(** The branch of the loop that looks for the minimum, as the source has
    it.  On a finite half-edge between a point cell and another cell that
    is neither a bisector of two segments nor secondary, that is not
    skipped ([d0 != d1], [D < dmax]) and on which the square of the offset
    distance is below the minimum [dmin] of the end points (the source
    compares [offset_distance2] with [dmin] itself, not with its square):
    the minimum is replaced by [dmin_new] when that is below [dmin], where
    [dmin_new] is, for a point and a segment, the squared distance of the
    point site from its foot point on the segment times 0.25 when its
    projection [tx] lies between the projections [t0], [t1] of the ends
    of the edge, and for two points the squared distance of the point
    site from its foot point on the chord when the foot point lies on the
    chord ([dmin] otherwise).  An intersection is then attempted exactly
    when [D^2 >= ] that minimum; otherwise both half-edges are marked
    visited and nothing is stored. *)
Theorem refined_minimum_decides (outside : bool) (D D2 : T) (edge v0 v1 : nat)
    (ws : list (nat * Write T)) :
  let cell_ := cell vd edge in
  let cell2 := cell vd (twin vd edge) in
  let line0 := line_at lines (source_index vd cell_) in
  let line1 := line_at lines (source_index vd cell2) in
  let d0 := end_distance vertex_distances outside (vertex0 vd edge) in
  let d1 := end_distance vertex_distances outside (vertex1 vd edge) in
  let dmin := dmin_of d0 d1 in
  let point_vs_segment := negb (Bool.eqb (contains_point vd cell_) (contains_point vd cell2)) in
  let pt0 := if contains_point vd cell_ then contour_point vd cell_ line0
             else contour_point vd cell2 line1 in
  let line := if contains_segment vd cell_ then line0 else line1 in
  let p0 := vertex_point vd v0 in
  let p1 := vertex_point vd v1 in
  let dmin_new := refined_dmin point_vs_segment line p0 p1 (cast pt0) dmin in
  vertex0 vd edge = Some v0 -> vertex1 vd edge = Some v1 ->
  contains_segment vd cell_ && contains_segment vd cell2 = false ->
  is_secondary vd edge = false ->
  skipped vd vertex_distances outside D edge = false ->
  (D2 >=? dmin) = false ->
  edge_writes NDEBUG EPSILON SCALED_EPSILON vd lines k vertex_distances outside D D2 edge = Some ws ->
  dmin_new
  = (if point_vs_segment then
       let pt_line := cast (la line) in
       let v_line := cast (point_sub (lb line) (la line)) in
       let t0 := dot (vsub p0 pt_line) v_line in
       let t1 := dot (vsub p1 pt_line) v_line in
       let tx := dot (vsub (cast pt0) pt_line) v_line in
       let ft := vadd pt_line (vscale (tx / squaredNorm v_line) v_line) in
       if ((tx >=? t0) && (tx <=? t1)) || ((tx >=? t1) && (tx <=? t0))
       then squaredNorm (vsub ft (cast pt0)) * quarter else dmin
     else
       let v := vsub p1 p0 in
       let l2 := squaredNorm v in
       let t := dot v (vsub (cast pt0) p0) in
       let ft := vadd p0 (vscale (t / l2) v) in
       if (t >=? lit 0) && (t <=? l2) then squaredNorm (vsub ft (cast pt0)) else dmin)
  /\
  if D2 >=? refined dmin dmin_new then
    exists r,
      attempt_intersection NDEBUG SCALED_EPSILON vd D d0 d1 true point_vs_segment line pt0
        (contour_point vd cell2 line1) p0 p1 edge = Some r
      /\ ws = match r with
              | Some ws' => ws'
              | None => [(twin vd edge, Visit); (edge, Visit)]
              end
  else ws = [(twin vd edge, Visit); (edge, Visit)].
Proof.
  intros cell_ cell2 line0 line1 d0 d1 dmin pvs pt0 line p0 p1 dmin_new
         Hv0 Hv1 Hbis Hsec Hskip HD2 Hw.
  split; [reflexivity|].
  unfold edge_writes in Hw. rewrite Hskip, Hv0, Hv1 in Hw.
  apply assert_some in Hw. apply assert_some in Hw.
  fold cell_ cell2 in Hw. rewrite Hbis, Hsec in Hw. cbn [orb] in Hw.
  unfold point_edge_writes in Hw.
  fold cell_ cell2 line0 line1 in Hw.
  fold d0 d1 in Hw. fold dmin in Hw.
  destruct (assert NDEBUG (contains_point vd cell_ || contains_point vd cell2) _) eqn:Ha in Hw;
    [| discriminate Hw].
  apply assert_some in Ha. cbn [option_map] in Ha.
  fold pvs pt0 line p0 p1 in Ha. fold dmin_new in Ha.
  apply assert_some in Ha.
  rewrite <- Hv0, <- Hv1 in Ha. fold d0 d1 in Ha. fold dmin in Ha. fold dmin_new in Ha.
  unfold intersection_flags in Ha. rewrite HD2 in Ha.
  unfold refined.
  destruct (dmin_new <? dmin) eqn:Hlt.
  - destruct (D2 >=? dmin_new) eqn:Hge.
    + exists o. split; [exact Ha|]. destruct o; congruence.
    + injection Ha as <-. congruence.
  - rewrite HD2. injection Ha as <-. congruence.
Qed.

End SolverFacts.


(** ** The array returned by the solver *)

Lemma for_edges_invariant {S : Type} (body : S -> nat -> option S) (P : nat -> S -> Prop) :
  forall n i st st',
    P i st ->
    (forall j s s', i <= j < i + n -> P j s -> body s j = Some s' -> P (Datatypes.S j) s') ->
    for_edges body n i st = Some st' ->
    P (i + n) st'.
Proof.
  induction n as [|n IH]; intros i st st' Hi Hstep Hrun; cbn in Hrun.
  - injection Hrun as <-. now rewrite Nat.add_0_r.
  - destruct (body st i) as [s1|] eqn:Hb; [|discriminate].
    rewrite Nat.add_succ_r. change (P (Datatypes.S i + n) st').
    apply (IH (Datatypes.S i) s1 st').
    + apply (Hstep i st s1); [lia | exact Hi | exact Hb].
    + intros j s s' Hj. apply Hstep. lia.
    + exact Hrun.
Qed.

Section SolverRun.

Context {T : Type} `{Scalar T}.
Local Open Scope scalar_scope.

Variable NDEBUG : bool.
Variables EPSILON SCALED_EPSILON : T.
Variable vd : VD T.
Variable lines : Lines.
Variable k : Colors.
Variable vertex_distances : list T.

Lemma twins_paired_spec :
  twins_paired vd = true ->
  forall e, e < num_edges vd ->
    twin vd e < num_edges vd /\ twin vd (twin vd e) = e /\ twin vd e <> e.
Proof.
  unfold twins_paired. intros Hp e He.
  rewrite forallb_forall in Hp.
  specialize (Hp e). rewrite in_seq in Hp.
  specialize (Hp ltac:(lia)).
  apply andb_prop in Hp as [Hp H3]. apply andb_prop in Hp as [H1 H2].
  apply Nat.ltb_lt in H1. apply Nat.eqb_eq in H2.
  apply negb_true_iff in H3. apply Nat.eqb_neq in H3. auto.
Qed.

Lemma length_apply_writes (ws : list (nat * Write T)) (out : list (Vec2 T)) :
  length (apply_writes ws out) = length out.
Proof.
  unfold apply_writes. revert out.
  induction ws as [|w ws IH]; intros out; cbn; [reflexivity|].
  now rewrite IH, length_set_nth.
Qed.

Lemma nth_apply_writes_other (ws : list (nat * Write T)) (out : list (Vec2 T)) (j : nat) :
  (forall iw, In iw ws -> fst iw <> j) ->
  nth j (apply_writes ws out) unclassified = nth j out unclassified.
Proof.
  unfold apply_writes. revert out.
  induction ws as [|w ws IH]; intros out Hall; cbn; [reflexivity|].
  rewrite IH by (intros iw Hin; apply Hall; now right).
  apply nth_set_nth_neq. apply Hall. now left.
Qed.

Lemma writes_shape_indices (edge : nat) (ws : list (nat * Write T)) :
  writes_shape vd edge ws ->
  forall iw, In iw ws -> fst iw = edge \/ fst iw = twin vd edge.
Proof.
  intros Hs iw Hin. destruct Hs; cbn in Hin;
    repeat match goal with
    | H : _ \/ _ |- _ => destruct H
    | H : False |- _ => destruct H
    end; subst; cbn; auto.
Qed.

(** A round of the loop for [edge] leaves the entries of the other pairs
    as they are. *)
Lemma classify_edge_other (outside : bool) (D D2 : T) (out out' : list (Vec2 T))
    (edge j : nat) :
  classify_edge NDEBUG EPSILON SCALED_EPSILON vd lines k vertex_distances outside D D2 out edge
  = Some out' ->
  j <> edge -> j <> twin vd edge ->
  length out' = length out /\ nth j out' unclassified = nth j out unclassified.
Proof.
  unfold classify_edge. intros Hc Hj Hjt.
  destruct (_ || _); [injection Hc as <-; auto|].
  destruct (edge_writes _ _ _ _ _ _ _ _ _ _ _) as [ws|] eqn:Hw; [|discriminate].
  injection Hc as <-. split; [apply length_apply_writes|].
  apply nth_apply_writes_other. intros iw Hin.
  destruct (writes_shape_indices (edge_writes_shape _ _ _ _ _ _ _ _ _ _ _ Hw) iw Hin);
    congruence.
Qed.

▬▬▬

Across the listing, count every line with "Datatypes" in it and give the number only.

3